This appears to be one of Machen’s messages which is now lost. I did not find any title close to “Shall We Obey God, or Man?” among Dr. Machen’s published works, but if I missed something, please bring it to my attention. Like so much of Machen’s writings, this too would have remained a timely message for our own day. Perhaps there are still some notes, an outline, or even a transcript preserved among the Machen Papers at Westminster Theological Seminary?

DR. J. G. MACHEN SPEAKS HERE SUNDAY.

“Shall We Obey God, or Man?” is the subject to be discussed by Rev. Dr. J. Gresham Machen of Philadelphia on Sunday at 8 p.m. in the Masonic Temple. This meeting, the last in the series of three sponsored by a local committee interested in the newly organized Presbyterian Church of America, has been planned to bring before the public some of the outstanding issues before the Presbyterian Church today.

Dr. Machen, who is Professor of New Testament in Westminster Theological Seminary in Philadelphia and long identified with the fundamentalist group in the Presbyterian Church, today is a national figure. IN 1928 he headed a group of men that left Princeton Seminary and about four years later was instrumental in the founding of the Independent Board for Presbyterian Foreign Missions. It was the establishment of this board that brought to a head the fast growing differences between the two groups, for from this board, termed illegal by the General Assembly of the Presbyterian Church in the U.S.A., Dr. Machen and others were ordered to resign. Their refusal to do so lead finally this year to their withdrawal from the Presbyterian Church in the U.S.A. and the formation of the Presbyterian Church of America.

Why the matter has been doctrinal rather than administration as claimed by the General Assembly that met in Syracuse last May, in what way the Presbyterian Church in the U.S.A. has placed the word of man above the word of God and why Conservatives cannot expect to purify the church from within are among the things which will be explained by Dr. Machen.

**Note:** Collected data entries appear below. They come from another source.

(** * PortainerApi: the authenticated client of the Portainer control plane

    A shallow embedding of [src/data/PortainerApi.ts]: the session state, the
    [request] wrapper around axios, the login handshake and the stack
    operations, together with the properties the specification states about
    them.

    Conventions of the embedding.
    - Response bodies are dynamically typed in the source ([AxiosResponse.data]
      is [any], and [request<T>] only casts it), so they are modelled as JS
      values ([JsVal]); numbers are restricted to integers, and objects are
      plain data parsed from JSON (their keys shadow no inherited method).
    - Strings are sequences of code units below 256.
    - A call that throws (a rejected promise of an [async] method) is the
      [Raised] outcome; the two-variant result of the source is [Either].
    - The client instances live in a heap, addressed by their position;
      axios is a step function of the remote world, and every request handed
      to it is logged. *)

From Stdlib Require Import ZArith String Ascii List Bool DecimalString Lia.
From stdpp Require Import base list strings.

Import ListNotations.
Local Open Scope Z_scope.
Set Warnings "-register-all".

(** ** JS values *)

Inductive JsVal : Type :=
| JUndefined
| JNull
| JBool (b : bool)
| JNum (n : Z)
| JStr (s : string)
| JArr (items : list JsVal)
| JObj (fields : list (string * JsVal)).

(** What a throwing expression raises: [new Error(message)], or the
    TypeError of a property read on [null]/[undefined] or of a call of
    something that is no function. *)
Inductive Exn : Type :=
| Error (message : string)
| TypeError.
(** The body of the loop over [connect_buttons]. *)
Definition try_connect_button (profile_data : gmap string pyval) (button : elem)
  : M (option bool) :=
  try_except
    (clicked <- click_button_safely button "Connect" ;;
     if negb clicked then ret None
     else
       sleep 3 ;;;
       try_except
         (note_dialog profile_data)
         (fun e =>
            match e with
            | TimeoutException =>
                print "Timeout while handling note dialog: {}" [AExn e] ;;;
                ret None
            | _ =>
                print "Error while handling note dialog: {}" [AExn e] ;;;
                ret None
            end))
    (fun e =>
       print "Error with connect button: {}" [AExn e] ;;;
       ret None).

(** [profile_url.startswith('http')] and the scheme put in front. *)
Definition normalize_url (profile_url : pyval) : M text :=
  match profile_url with
  | PStr u =>
      if startswith u (of_string "http") then ret u
      else ret (of_string "https://" ++ u)
  | POther _ => raise AttributeError
  end.

Definition connect_with_profile (profile_url : pyval)
    (profile_data : gmap string pyval) : M bool :=
  try_except
    (profile_url <- normalize_url profile_url ;;
     print "Navigating to profile: {}" [AText profile_url] ;;;
     get profile_url ;;;
     sleep 5 ;;;
     print "Looking for Connect button..." [] ;;;
     connect_buttons <- find_elements connect_selector ;;
     r <- match connect_buttons with
          | [] => ret None
          | _ =>
              print "Found {} potential connect buttons"
                [ANat (length connect_buttons)] ;;;
              for_each connect_buttons (try_connect_button profile_data)
          end ;;
     match r with
     | Some b => ret b
     | None =>
         print "Could not find or click Connect button" [] ;;;
         ret false
     end)
    (fun e =>
       print "Error connecting with profile: {}" [AExn e] ;;;
       ret false).

(** *** [run] *)

(** What a call of [run] evaluates to: [None], or a sequence of outcomes,
    each a profile identity with a success flag. *)
Inductive pyret :=
| PyNone
| PyOutcomes (outcomes : list (pyval * bool)).

Definition pause : duration := Uniform 20 40.

(** The body of the loop over [profiles]. *)
Definition process_profile (profile : gmap string pyval) : M (option pyret) :=
  name <- getitem profile "name" ;;
  print "\nProcessing profile: {}" [AVal name] ;;;
  url <- getitem profile "url" ;;
  connected <- connect_with_profile url profile ;;
  (if connected : bool then
     name <- getitem profile "name" ;;
     print "Successfully processed {}" [AVal name]
   else
     name <- getitem profile "name" ;;
     print "Failed to process {}" [AVal name]) ;;;
  let delay := pause in
  print "Waiting {:.0f} seconds before next profile..." [ADelay delay] ;;;
  emit (ESleep delay) ;;;
  ret None.

(** The [finally] block. *)
Definition teardown : M unit :=
  c <- get_self ;;
  if driver c then
    quit ;;;
    print "Browser closed." []
  else ret tt.

(** What follows [setup_driver] inside the [try] block. *)
Definition session (profile_file : string) : M pyret :=
  logged_in <- login ;;
  if negb logged_in then
    print "Login failed. Exiting..." [] ;;;
    ret PyNone
  else
    profiles <- load_profiles profile_file ;;
    r <- for_each profiles process_profile ;;
    match r with
    | Some v => ret v
    | None => ret PyNone
    end.

Definition run (profile_file : string) : M pyret :=
  try_finally
    (try_except
       (setup_driver ;;;
        session profile_file)
       (fun e =>
          print "Error during execution: {}" [AExn e] ;;;
          ret PyNone))
    teardown.

End Connector.

(** ** [llama_client.generate_text] *)

Module LlamaClient.

Definition text_request (prompt model : text) : request :=
  {| req_url := OLLAMA_URL; req_model := model;
     req_prompt := prompt; req_stream := false |}.

Definition SENDING : string := "Sending request to Ollama API with model: {}".

Definition generate_text (env : Env) (prompt model : text) : M text :=
  try_except
    (let data := text_request prompt model in
     print env SENDING [AText model] ;;;
     response <- post env data ;;
     if (status_code response =? 200)%N then
       result <- response_json response ;;
       field <- json_get result "response" (PStr []) ;;
       val_strip field
     else
       print env "Error: API returned status code {}"
         [ANat (N.to_nat (status_code response))] ;;;
       print env "Response: {}" [AText (resp_text response)] ;;;
       ret [])
    (fun e =>
       match e with
       | ConnectionError =>
           print env "Error: Could not connect to Ollama. Please make sure Ollama is running." [] ;;;
           print env "Start Ollama by opening a new terminal and running: ollama run llama2" [] ;;;
           ret []
       | _ =>
           print env "Error generating text: {}" [AExn e] ;;;
           ret []
       end).

End LlamaClient.

(** ** [LinkedInConnector.__init__] and [main] *)

(** [not v] for what [os.getenv] gives: [None] or a string. *)
Definition unset (v : option text) : bool :=
  match v with
  | None => true
  | Some [] => true
  | Some (_ :: _) => false
  end.

(** [LinkedInConnector(headless)]: [load_dotenv()] comes first and is not
    guarded, so what it raises leaves the constructor; then the two
    variables are read as the environment of the process holds them after
    it: a [ValueError] when a credential is missing or empty, otherwise a
    connector without a driver. *)
Definition init (load_dotenv : result unit)
    (getenv_email getenv_password : option text) (headless : bool)
  : result Connector :=
  match load_dotenv with
  | Raise e => Raise e
  | Ok _ =>
      if unset getenv_email || unset getenv_password
      then Raise (OtherException "ValueError")
      else Ok {| email := default [] getenv_email;
                 password := default [] getenv_password;
                 headless := headless;
                 driver := false |}
  end.

(** [main]: nothing catches what [__init__] or [run] raise. *)
Definition main (env : Env) (load_dotenv : result unit)
    (getenv_email getenv_password : option text)
    (tr : trace) : result unit * list event :=
  match init load_dotenv getenv_email getenv_password false with
  | Raise e => (Raise e, [])
  | Ok connector =>
      match run env "profile_data.json" connector tr with
      | (Ok _, _, out) => (Ok tt, out)
      | (Raise e, _, out) => (Raise e, out)
      end
  end.


(** * What the properties are stated with *)

(** ** Shapes of text *)

(** A word of [split]: not empty and free of whitespace. *)
Definition word (w : text) : Prop :=
  w <> [] /\ Forall (fun c => isspace c = false) w.

(** The shape of sanitized text, read off the text itself: it starts with a
    character that is no whitespace, every whitespace character in it is the
    plain space U+0020, and a space is always followed by a character that
    is no whitespace. *)
Fixpoint single_spaced (t : text) : bool :=
  match t with
  | [] => true
  | c :: t' =>
      negb (isspace c) &&
      match t' with
      | [] => true
      | s :: t'' =>
          if isspace s
          then (s =? space)%N && negb (match t'' with [] => true | _ => false end)
               && single_spaced t''
          else single_spaced t'
      end
  end.

(** ** Outcomes, final states and emitted events *)

Definition outcome {A} (x : result A * Connector * list event) : result A := x.1.1.
Definition final {A} (x : result A * Connector * list event) : Connector := x.1.2.
Definition emitted {A} (x : result A * Connector * list event) : list event := x.2.

(** [spec P Q m]: from every state and history, [m] leaves [self] as it was,
    emits only events in [P] and ends in an outcome in [Q]. *)
Definition spec {A} (P : event -> Prop) (Q : result A -> Prop) (m : M A) : Prop :=
  forall c tr,
    Q (outcome (m c tr)) /\ final (m c tr) = c /\ Forall P (emitted (m c tr)).

Definition any {A} : result A -> Prop := fun _ => True.

Definition returns {A} : result A -> Prop :=
  fun r => match r with Ok _ => True | Raise _ => False end.

(** ** Reading a trace *)

(** The inter-profile pauses: the sleeps whose duration is drawn at random,
    with the bounds of the draw. *)
Definition pause_of (ev : event) : option (nat * nat) :=
  match ev with
  | ESleep (Uniform lo hi) => Some (lo, hi)
  | _ => None
  end.

Definition pauses (out : list event) : list (nat * nat) := omap pause_of out.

Acclaimed by his friends and foes alike as the outstanding Greek scholar of the world today, known as an ardent defender of Fundamentalism and the author of numerous well-known books, Dr. Machen will come prepared to state authoritatively the position of the new Presbyterian Church of America.

This same news clipping, pictured at right, can be found in context on the front page of The Westfield, New Jersey Leader, here :
http://archive.wmlnj.org/TheWestfieldLeader/1936/1936-09-17/pg_0001.pdf . Our copy of this clipping is from the scrapbook collection gathered by the Rev. Henry G. Welbon.

Words to Live By:
In every age and era, there are challenges that confront the Christian. There is always the contest, whether to obey God or man. Strive to obey God daily, moment by moment, while the challenges may still be simpler and less painful. Set the habit now. Walk in the light of His Word and make a practice of remembering God’s faithfulness. For one, make a habit of noting His answers to your prayers. Then, when real challenges to obedience come, you should be able to say, “How can I deny Him now, when He has been faithful to me all these years?”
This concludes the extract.